#### [Work task]
Please state how many lines in the records below contain the word "integers"; the answer should be a number and nothing else.
---- Data for this exercise
(** * tokenring-ai/sqlite-storage: SQLite-backed chat, checkpoint and
      command-history stores

    A shallow embedding of the storage classes of the package
    (SQLiteChatHistoryStorage, SQLiteChatMessageStorage,
    SQLiteChatCheckpointStorage, SQLiteAgentStateStorage and
    SQLiteCLIHistoryStorage) together with the part of the SQLite engine
    and of the JavaScript runtime their statements exercise.

    Conventions.
    - A table is the list of its rows in rowid order.
    - A JavaScript string is a [string]; one [ascii] stands for one code
      unit, so the development covers the code units 0..255.
    - A method that can throw returns a [completion]; a method whose SQL
      statement may run forever takes a step budget and returns [None]
      when the budget is used up before the statement finishes. *)

From Stdlib Require Import ZArith List String Ascii Bool Lia.
From Stdlib Require Import DecimalString DecimalZ.
From Stdlib Require Import Sorted Permutation.
Import ListNotations.

Set Warnings "-register-all".
Local Open Scope string_scope.
Local Open Scope list_scope.
Local Open Scope Z_scope.

(* ================================================================== *)
(** ** The JavaScript runtime *)
(* ================================================================== *)

Module JS.
(** A session document as the collection holds it; [None] when the encoder
    raises. *)
Definition bson_session (d : SessionDoc.t) : option SessionDoc.t :=
  if int64 (SessionDoc.sitting_duration d)
     && int64 (SessionDoc.activity_duration d)
  then Some (SessionDoc.mk (SessionDoc.id d) (SessionDoc.user_id d)
               (SessionDoc.session_date d) (SessionDoc.sitting_duration d)
               (SessionDoc.activity_duration d) (SessionDoc.completed d)
               (bson_time_encode (SessionDoc.timestamp d)))
  else None.

(** A settings document as the collection holds it. *)
Definition bson_settings (d : SettingsDoc.t) : option SettingsDoc.t :=
  if int64 (SettingsDoc.sitting_reminder_minutes d)
     && int64 (SettingsDoc.activity_break_minutes d)
     && int64 (SettingsDoc.daily_goal_sessions d)
  then Some (SettingsDoc.mk (SettingsDoc.id d) (SettingsDoc.user_id d)
               (SettingsDoc.sitting_reminder_minutes d)
               (SettingsDoc.activity_break_minutes d)
               (SettingsDoc.notifications_enabled d)
               (SettingsDoc.sound_alerts_enabled d)
               (SettingsDoc.daily_goal_sessions d)
               (bson_time_encode (SettingsDoc.timestamp d)))
  else None.

(** Whether the integers of a settings patch can be encoded. *)
Definition patch_fits (f : UserSettingsUpdate.t) : bool :=
  int64_opt (UserSettingsUpdate.sitting_reminder_minutes f)
  && int64_opt (UserSettingsUpdate.activity_break_minutes f)
  && int64_opt (UserSettingsUpdate.daily_goal_sessions f).

(** Whether [{"$set": update_data}] can be encoded: its integers are those
    of the patch, its timestamp is a string. *)
Definition bson_update_data (u : update_data) : bool :=
  patch_fits (ud_fields u).

(** [insert_one(d)]: the document is encoded, which may raise, and what
    the collection then holds is the encoded document. *)
Definition sessions_insert_one (d : SessionDoc.t) : M unit :=
  fun db =>
    match bson_session d with
    | Some stored =>
        (mkDb (insert_one stored (health_sessions db)) (user_settings db),
         Ok tt)
    | None => (db, Raise OverflowError)
    end.

Definition sessions_find (q : SessionDoc.t -> bool) (n : nat)
    : M (list SessionDoc.t) :=
  fun db => (db, Ok (to_list n (find q (health_sessions db)))).

Definition sessions_find_one (q : SessionDoc.t -> bool)
    : M (option SessionDoc.t) :=
  fun db => (db, Ok (find_one q (health_sessions db))).

(** The update document of [complete_session] holds a boolean and a string,
    which always encode. *)
Definition sessions_update_one (q : SessionDoc.t -> bool)
    (set : SessionDoc.t -> SessionDoc.t) : M UpdateResult :=
  fun db =>
    let '(c, r) := update_one SessionDoc.eqb q set (health_sessions db) in
    (mkDb c (user_settings db), Ok r).

Definition settings_insert_one (d : SettingsDoc.t) : M unit :=
  fun db =>
    match bson_settings d with
    | Some stored =>
        (mkDb (health_sessions db) (insert_one stored (user_settings db)),
         Ok tt)
    | None => (db, Raise OverflowError)
    end.

Definition settings_find_one (q : SettingsDoc.t -> bool)
    : M (option SettingsDoc.t) :=
  fun db => (db, Ok (find_one q (user_settings db))).

(** [update_one(q, {"$set": update_data})] on the settings: the update
    document is encoded first, then the first matching record is
    rewritten. *)
Definition settings_update_one (q : SettingsDoc.t -> bool) (u : update_data)
    : M UpdateResult :=
  fun db =>
    if bson_update_data u then
      let '(c, r) := update_one SettingsDoc.eqb q (set_update_data u)
                       (user_settings db) in
      (mkDb (health_sessions db) c, Ok r)
    else (db, Raise OverflowError).

(* ===================================================================== *)
(** * The insertion-ordered dictionary [daily_stats] *)
(* ===================================================================== *)

Definition dict (V : Type) : Type := list (string * V).

Fixpoint dict_mem {V : Type} (k : string) (d : dict V) : bool :=
  match d with
  | [] => false
  | (k', _) :: d' => String.eqb k k' || dict_mem k d'
  end.

(** [d[k] = v]: overwrites in place, or appends a new key at the end. *)
Fixpoint dict_set {V : Type} (k : string) (v : V) (d : dict V) : dict V :=
  match d with
  | [] => [(k, v)]
  | (k', v') :: d' =>
      if String.eqb k k' then (k', v) :: d' else (k', v') :: dict_set k v d'
  end.
Lemma sparse_failure_keeps_earlier_additions_witness :
  let h := single_worker 2 true in
  let grads := [Tensor (qc 1); IndexedSlices (qc 2) [0%Z]] in
  (compute_gradients grads h).2 = Raise UnsupportedSparseGradient
  ∧ counter (compute_gradients grads h).1 = counter h
  ∧ shadow_var (compute_gradients grads h).1 !! 0
    = Some (tensor_add (default (zeros_like (qc 1)) (shadow_var h !! 0))
              (qc 1)).
Proof.
  apply (sparse_failure_keeps_earlier_additions (single_worker 2 true)
           [Tensor (qc 1); IndexedSlices (qc 2) [0%Z]] 1 (qc 2) [0%Z] 0
           (qc 1)).
  - reflexivity.
  - intros [|i] values indices Hi; discriminate.
  - lia.
  - reflexivity.
Defined.

Lemma counter_counts_calls_modulo_frequency_witness :
  counter (state_after [dense [qc 1]] (single_worker 2 true))
  = ((counter (single_worker 2 true) + 1) `mod` 2)%Z.
Proof.
  apply (counter_counts_calls_modulo_frequency (single_worker 2 true)
           [dense [qc 1]]).
  - cbn. lia.
  - constructor; [|constructor]. eexists.
    rewrite compute_gradients_eq. reflexivity.
Defined.

Lemma failed_synchronization_blocks_the_gate_witness :
  ∃ h',
    compute_gradients (dense [qc 1]) dropping_worker
      = (h', Raise (AssertionError ReducedLength)) ∧
    counter h' = aggregation_frequency h'
    ∧ Forall (λ r, counter_is_zero r.1 = false
                   ∧ (aggregation_frequency h' ≤ counter r.1 < 2 ^ 31)%Z)
        (run [dense [qc 2]] h').
Proof.
  eexists. split.
  - rewrite compute_gradients_eq. reflexivity.
  - eapply (failed_synchronization_blocks_the_gate dropping_worker
              (dense [qc 1]) _ (AssertionError ReducedLength)
              [dense [qc 2]]).
    + reflexivity.
    + reflexivity.
    + rewrite compute_gradients_eq. reflexivity.
    + discriminate.
    + discriminate.
Defined.
(** * Video task orchestration: a shallow embedding of [src/lib/video-generation.ts]

    The development follows the source file top to bottom: the data the
    orchestrator reads and writes, the JavaScript values and built-ins it
    relies on, the effects it performs (store writes, HTTP attempts, timers,
    file system), then [pickVideoApiKey], [updateVideoTask], [fetchJson],
    [downloadVideo], [processVideoTask] and [generateVideos]; then the two
    callers: the route handler that runs a batch, and the computations of
    the task board over the task records.

    Strings are sequences of characters ([string]); the literals keep the
    source's text.  JSON numbers are integers ([Z]). *)

From Stdlib Require Import String Ascii List ZArith Lia Bool.
From Stdlib Require Import Decimal DecimalString Sorted Permutation.
Import ListNotations.

Local Open Scope string_scope.
Local Open Scope Z_scope.

(* ================================================================== *)
(** ** Data model *)

(** Modelled from the spec: the [VideoTask] declaration of [lib/types.ts],
    which is not among the sources.  The fields are those of section 3 of
    the specification; a field the source reads with [??], [?.] or a
    truthiness test is optional. *)
Record VideoTask := mkVideoTask {
  number : string;
  prompt : string;
  imageUrls : option (list string);
  aspectRatio : option string;
  watermark : option string;
  callbackUrl : option string;
  seeds : option string;
  enableFallback : option bool;
  enableTranslation : option bool;
  status : string;
  progress : option Z;
  errorMsg : option string;
  localPath : option string;
  remoteUrl : option string;
  actualFilename : option string;
  updatedAt : string
}.

(** [Partial<VideoTask>]: every field of [VideoTask] may be present or not. *)
Record Patch := mkPatch {
  p_number : option string;
  p_prompt : option string;
  p_imageUrls : option (option (list string));
  p_aspectRatio : option (option string);
  p_watermark : option (option string);
  p_callbackUrl : option (option string);
  p_seeds : option (option string);
  p_enableFallback : option (option bool);
  p_enableTranslation : option (option bool);
  p_status : option string;
  p_progress : option (option Z);
  p_errorMsg : option (option string);
  p_localPath : option (option string);
  p_remoteUrl : option (option string);
  p_actualFilename : option (option string);
  p_updatedAt : option string
}.

(** The object literal [{}]. *)
Definition no_fields : Patch :=
  mkPatch None None None None None None None None
          None None None None None None None None.

(** Object literals are written field by field on top of [{}]. *)
Definition with_status (s : string) (p : Patch) : Patch :=
  mkPatch (p_number p) (p_prompt p) (p_imageUrls p) (p_aspectRatio p)
          (p_watermark p) (p_callbackUrl p) (p_seeds p) (p_enableFallback p)
          (p_enableTranslation p) (Some s) (p_progress p) (p_errorMsg p)
          (p_localPath p) (p_remoteUrl p) (p_actualFilename p) (p_updatedAt p).

Definition with_progress (n : Z) (p : Patch) : Patch :=
  mkPatch (p_number p) (p_prompt p) (p_imageUrls p) (p_aspectRatio p)
          (p_watermark p) (p_callbackUrl p) (p_seeds p) (p_enableFallback p)
          (p_enableTranslation p) (p_status p) (Some (Some n)) (p_errorMsg p)
          (p_localPath p) (p_remoteUrl p) (p_actualFilename p) (p_updatedAt p).

Definition with_errorMsg (m : string) (p : Patch) : Patch :=
  mkPatch (p_number p) (p_prompt p) (p_imageUrls p) (p_aspectRatio p)
          (p_watermark p) (p_callbackUrl p) (p_seeds p) (p_enableFallback p)
          (p_enableTranslation p) (p_status p) (p_progress p) (Some (Some m))
          (p_localPath p) (p_remoteUrl p) (p_actualFilename p) (p_updatedAt p).

Definition with_localPath (m : string) (p : Patch) : Patch :=
  mkPatch (p_number p) (p_prompt p) (p_imageUrls p) (p_aspectRatio p)
          (p_watermark p) (p_callbackUrl p) (p_seeds p) (p_enableFallback p)
          (p_enableTranslation p) (p_status p) (p_progress p) (p_errorMsg p)
          (Some (Some m)) (p_remoteUrl p) (p_actualFilename p) (p_updatedAt p).

Definition with_remoteUrl (m : string) (p : Patch) : Patch :=
  mkPatch (p_number p) (p_prompt p) (p_imageUrls p) (p_aspectRatio p)
          (p_watermark p) (p_callbackUrl p) (p_seeds p) (p_enableFallback p)
          (p_enableTranslation p) (p_status p) (p_progress p) (p_errorMsg p)
          (p_localPath p) (Some (Some m)) (p_actualFilename p) (p_updatedAt p).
--------
#### [Exercise response]
3